El otro día estaba leyendo un mensaje que me había llegado al móvil, cuando sentí que alguien interceptaba la luz que entraba de la calle. Levanté la vista y reconocí en el acto la silueta que se recortaba en el umbral de la trinchera proscrita.
Los hombres lo tienen muy fácil conmigo: saben que no intentaré detenerlos si quieren desaparecer y dónde encontrarme cuando se cansen de estar desaparecidos. En el caso de el hombre que me hablaba -antaño conocido como el hombre que me habla– esta particularidad rozaba casi lo patológico; durante los dos o tres años que estuvo viniendo a secuestrarme a la trinchera proscrita varias veces a la semana, nunca supe dónde vivía.

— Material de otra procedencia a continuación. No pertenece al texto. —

Lemma cancel_begin_ok h tag :
  timer_wf h -> is_Some (armed h !! tag) ->
  returns (cancel_begin h tag) (fun '(o, h') => is_Some o /\ timer_wf h' /\ armed h' = delete tag (armed h)).
Proof.
  intros (l & fl & Hinv) [tm Harm].
  destruct (armed_slot _ l fl tag tm Hinv Harm) as (Hv & Hodd & Htk & _).
  pose proof (ver_at_bounds _ _ _ Hv) as Hb.
  destruct (slot_at_ok _ fl _ (ti_slots _ _ _ Hinv) Hb) as (sl & v & Hat & Hsl & Hslv & Hv' & _).
  assert (v = tag_version tag) as -> by congruence.
  destruct (retire_ok _ l fl _ _ Hinv Hv Hodd) as (s1 & Hfree & Hf & Hinv1 & Hrel).
  unfold cancel_begin, ntt_timer_tag_is_null.
  rewrite (c_assert_true (negb _)), bind_ok.
  2:{ destruct (Z.eqb_spec (tag_version tag) 0) as [Hz|]; [by rewrite Hz in Hodd|done]. }
  assert_ok. destruct (Z.geb_spec (tag_index tag) (slot_cnt h)); [lia|].
  rewrite Hat, bind_ok, Hslv. cbn [defined]. rewrite bind_ok, Z.eqb_refl.
  rewrite c_assert_true, bind_ok by done. cbn [negb].
  assert (slot_task sl = Some (tm_task tm)) as ->.
  { unfold task_at in Htk. by rewrite Hsl in Htk. }
  cbn [defined]. rewrite bind_ok, Hfree, bind_ok. apply returns_ok.
  split_and!; [eauto|by exists l, (tag_index tag :: fl)|].
  eapply (armed_released _ l fl _ l); eauto.
Qed.
End turns.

Yo lo hacía en primera línea de fuego, entre barro y sangre. Él, en una impoluta y aséptica burbuja a la que no invitaba a nadie. No tardé en comprender que aquella no iba a ser la típica relación hombre-mujer, sino algo más… llamémosle platónico. Yo aportaba un poco de emoción a su aburridísima vida, y él se encargaba de sacarme a tomar el aperitivo, a comer, a cenar… Se pasaba a buscarme, yo me subía a su coche y no preguntaba cuál era el plan; agotada de estar siempre al mando, agradecía infinito que él ya hubiera decidido dónde íbamos a ir.
Lo pasábamos muy bien juntos, no era raro que los secuestros duraran seis, siete y hasta ocho horas, siempre de bar en bar. Cualquiera que nos hubiera visto, habría creído que éramos novios. Y esa era una de las razones por las que de vez en cuando desaparecía: “La gente va a pensar que somos pareja”, me dijo indignado la primera vez que se impuso la disciplina de estar dos semanas sin verme. “Bueno, para ser pareja hay que tocarse”, contesté yo burlona encogiéndome de hombros. Para entonces yo ya tenía claro que él no era un hombre corriente, había aprendido a conformarme con lo que me daba y buscaba en otros la piel que me faltaba.
Aunque conmigo era encantador, tenía un carácter difícil y demasiado tiempo libre para pensar en sí mismo, y se sentía agredido por las cosas más peregrinas. Un buen día decidió que ya no aguantaba más en España y se marchó a vivir al extranjero, donde pasó un año y medio encerrado en una habitación, sin relacionarse con nadie. Al principio me mandó un par de correos, después dejó de escribirme. Yo, que tengo un máster en hombres que desaparecen en combate, no hice nada por romper su voluntaria clausura.
Regresó sin encontrar el santo grial; pero ni él me buscó, ni yo intenté retomar el contacto. Nos encontramos un par de veces en la calle y tomamos un café que podría haberse alargado durante horas, pero nuestro tiempo, si es que eso había existido alguna vez, ya había pasado, y apenas si estuvimos juntos unos minutos.
Hace un par de semanas pasé por delante de un elegante chiringuito en el que él solía pedir ginebra de importación y yo whisky de malta, y sentí una punzada de nostalgia por aquellos tiempos en los que me secuestraba para tratarme como a una princesa. “Un día de estos tengo que escribirle”, me dije.
Y, mira por dónde, el otro día se interpuso entre la luz de la calle y yo con una sonrisa, cosa rara en él. Nos pusimos al día de nuestras vidas y observé que él hablaba en plural, no me quedó más remedio que preguntar por aquel “nosotros”. Y me habló de “su chica”, una mujer a la que imagino mayor que yo, tan elegante, educada y rica como él; me alegré de que al fin hubiera encontrado alguien que le haga feliz. Siempre hay un roto para un descosido. Me pidió que le buscara un libro para ella, hojeó los títulos que le sugerí y, cuando se decidió, se lo envolví en papel de regalo.
2 respuestas a «Reencuentro (el hombre que me hablaba)»
Muy bonito.
Me he quedado con la curiosidad de saber los títulos que se llevó el buen hombre.
Un saludo
Se llevó Sukkwan Island , de David Vann.